For the massage step, a small amount of a peppermint-based cream can add a mild vasodilatory effect, meaning it may help bring blood flow closer to the surface of the scalp. That's why the Follicle Enhancer was formulated with peppermint, argan, jojoba, and coconut. You apply a little with your fingertips right along the hairline and work it in gently. It won't loosen tight braids, but it can support follicle health during weeks when your edges are under stress.

Step 5: Take the Style Down on Schedule

Six weeks is generally considered the outer limit for a protective style that involves extensions along the hairline. Eight weeks is too long. The longer you go, the more the braids mat at the base, the heavier they get as they collect lint and product buildup, and the more tension accumulates.

Taking down gently matters as much as the timeline. Use a detangling spray or oil to soften the base before you pick. Pulling at a matted braid base can snap the very new growth you were trying to protect.

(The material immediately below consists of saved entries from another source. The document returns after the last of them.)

(** The one row that is newer than all others sorts to the front. *)
Lemma order_by_desc_newest {A : Type} (time : A -> Z) (x : A)
    (before after : list A) :
  Forall (fun y => time y < time x) (before ++ after) ->
  order_by_desc time (before ++ x :: after)
  = x :: order_by_desc time (before ++ after).
Proof.
  unfold order_by_desc. induction before as [|b before IH]; intros H.
  - cbn [app stable_sort fold_right].
    change (fold_right (insert_by (fun x0 y => time x0 <? time y)) [] after)
      with (stable_sort (fun x0 y => time x0 <? time y) after).
    apply insert_by_front. apply stable_sort_Forall.
    eapply Forall_impl; [|exact H]. cbn beta. intros y Hy.
    unfold not_behind. apply Z.ltb_ge. lia.
  - cbn [app] in H. inversion H as [|? ? Hb H']; subst.
    cbn [app stable_sort fold_right].
    change (fold_right (insert_by (fun x0 y => time x0 <? time y)) []
              (before ++ x :: after))
      with (stable_sort (fun x0 y => time x0 <? time y)
              (before ++ x :: after)).
    rewrite (IH H'). cbn [insert_by].
    destruct (Z.ltb_spec (time b) (time x)); [reflexivity | lia].
Qed.
(** C8.  Whatever connects and close signals arrive, in whatever order
    and however often repeated, no handler fails; a connection is taken
    out of the client set at most once, and exactly once if a close
    signal came for it after it was made; a second close signal for the
    same connection changes nothing; and the client set holds no
    connection that has been closed (every member still has its handler
    parked and has never been removed) and no connection twice. *)
Theorem disconnect_cleanup_exactly_once (evs : list ConnEvent) :
  exists w,
    event_loop_turn evs boot = Ok tt w
    /\ task_failures (trace w) = 0
    /\ (forall c, removals c (trace w) <= 1)
    /\ (forall pre c post,
          evs = pre ++ CloseSignal c :: post -> c < connects pre ->
          (c ∉ connected_clients w) /\ removals c (trace w) = 1)
    /\ (forall c, c ∈ connected_clients w ->
          c < connects evs /\ c ∈ waiting w /\ removals c (trace w) = 0)
    /\ NoDup (elements (connected_clients w))
    /\ (forall c,
          event_loop_turn (evs ++ [CloseSignal c; CloseSignal c]) boot
          = event_loop_turn (evs ++ [CloseSignal c]) boot).
Proof.
  destruct (healthy_run evs boot healthy_boot) as (w & Hrun & Hw & Hn & _).
  pose proof Hw as (J1 & J2 & J3 & J4).
  exists w. split_ands; auto.
  - intros c. rewrite J3. destruct (decide _); lia.
  - intros pre c post -> Hlt.
    destruct (healthy_run pre boot healthy_boot) as (w1 & Hr1 & Hw1 & Hn1 & _).
    destruct (healthy_deliver (CloseSignal c) w1 Hw1)
      as (w2 & Hd & Hw2 & Hn2 & _ & Hout).
    destruct (healthy_run post w2 Hw2) as (w3 & Hr3 & Hw3 & Hn3 & Hk3).
    rewrite event_loop_turn_app in Hrun. unfold mbind, M_bind in Hrun.
    rewrite Hr1 in Hrun. cbn [event_loop_turn] in Hrun.
    unfold mbind, M_bind in Hrun.
    rewrite (run_task_ok _ _ _ Hd), Hr3 in Hrun.
    injection Hrun as <-.
    cbn in Hn1.
    assert (c < next_ws w2) as Hlt2 by lia.
    assert (c ∉ waiting w3) as Hgone by (apply Hk3; [exact Hlt2|now apply Hout]).
    split; [now rewrite J1|].
    rewrite J3. apply decide_True. split; [lia|exact Hgone].
  - intros c Hc. rewrite J1 in Hc. split_ands.
    + apply J2 in Hc. cbn in Hn. lia.
    + exact Hc.
    + rewrite J3. apply decide_False. tauto.
  - apply NoDup_elements.
  - intros c.
    rewrite !event_loop_turn_app. unfold mbind, M_bind. rewrite Hrun.
    destruct (healthy_deliver (CloseSignal c) w Hw)
      as (w1 & Hd & Hw1 & _ & _ & Hout).
    cbn [event_loop_turn]. unfold mbind, M_bind.
    rewrite (run_task_ok _ _ _ Hd).
    now rewrite (run_task_ok _ _ _ (deliver_close_stray c w1 (Hout c eq_refl))).
Qed.

Section Broadcast.

Variable isoformat_at : nat -> string.

(** a send whose exception is kept as a value leaves its event behind
    either way *)
Lemma try_client_send (broken : gset Client) (c : Client) (msg : string)
    (w : World) :
  exists r,
    try_ (client_send broken c msg) w
    = Ok r (mkWorld (connected_clients w) (waiting w) (next_ws w) (files w)
                    (clock w) (trace w ++ broadcast_events broken msg [c])).
Proof.
  unfold try_, client_send, emit, broadcast_events. cbn [map].
  destruct (decide (c ∈ broken)); eexists; reflexivity.
Qed.

(** the gather attempts every send, in the order of the list, and itself
    never raises *)
Lemma gather_sends (broken : gset Client) (msg : string) (cs : list Client) :
  forall w, exists rs,
    gather_return_exceptions (map (fun c => client_send broken c msg) cs) w
    = Ok rs (mkWorld (connected_clients w) (waiting w) (next_ws w) (files w)
                     (clock w) (trace w ++ broadcast_events broken msg cs)).
Proof.
  induction cs as [|c cs IH]; intros w.
  - exists []. destruct w. cbn. now rewrite app_nil_r.
  - cbn [map gather_return_exceptions].
    unfold mbind, M_bind.
    destruct (try_client_send broken c msg w) as [r ->].
    match goal with
    | |- context [gather_return_exceptions _ ?w1] =>
        destruct (IH w1) as [rs ->]
    end.
    eexists. cbn. rewrite <- app_assoc. reflexivity.
Qed.

Lemma send_notification_spec (broken : gset Client) (w : World) :
  send_notification_to_clients isoformat_at broken w
  = Ok tt (mkWorld (connected_clients w) (waiting w) (next_ws w) (files w)
             (if decide (connected_clients w ≠ ∅) then S (clock w)
              else clock w)
             (trace w ++ broadcast_events broken
                           (json_dumps (notification (isoformat_at (clock w))))
                           (elements (connected_clients w)))).
Proof.
  unfold send_notification_to_clients.
  destruct (decide (connected_clients w ≠ ∅)) as [Hne|He].
  - unfold mbind, M_bind, datetime_now_isoformat.
    match goal with
    | |- context [gather_return_exceptions (map _ ?cs) ?w1] =>
        destruct (gather_sends broken
                    (json_dumps (notification (isoformat_at (clock w))))
                    cs w1) as [rs ->]
    end.
    reflexivity.
  - apply dec_stable in He.
    destruct w as [cc wt nx fl ck tr]; cbn in *; subst cc.
    now rewrite elements_empty, app_nil_r.
Qed.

Step 6: Give Your Edges a Real Recovery Period

This is the step I skipped and paid for. After taking your style down, your edges need time to breathe and recover before the next install. Two to four weeks minimum, longer if you're noticing thinning. During this time:

  • Keep your hair moisturized and loosely styled
  • Continue the scalp massage routine
  • Avoid tight ponytails, slicked edges with strong-hold gel, or any style that grips the hairline

Your follicles don't need much. They mostly need you to stop pulling on them for a while.

How Do You Know If Your Edges Are Already Damaged?

Look for these signs. Short, broken hairs that don't match the length of the rest of your hairline. A widening part above your temples. Scalp that feels tender or looks slightly red or bumpy after taking braids down. Any area where hair has simply stopped growing in a spot it used to fill.

Early-stage traction alopecia can often recover on its own with consistent rest and care. If you're seeing a clearly defined bald patch, or if the skin in the area looks shiny and smooth with no follicle texture, see a board-certified dermatologist. Scarring alopecia requires professional treatment and the window for intervention matters.

Stage What You See What to Do
Early Short broken hairs, slight thinning, mild tenderness Rest from tension styles, moisturize, massage
Moderate Visible thinning, gaps above temples, slow growth Extended break from extensions, consider a dermatologist visit
Advanced Defined bald patches, smooth or shiny scalp texture See a board-certified dermatologist promptly

This article is for education and is not medical advice. If you are worried about hair loss, see a board-certified dermatologist. These statements have not been evaluated by the FDA. Edge Naturale products are not intended to diagnose, treat, cure, or prevent any disease.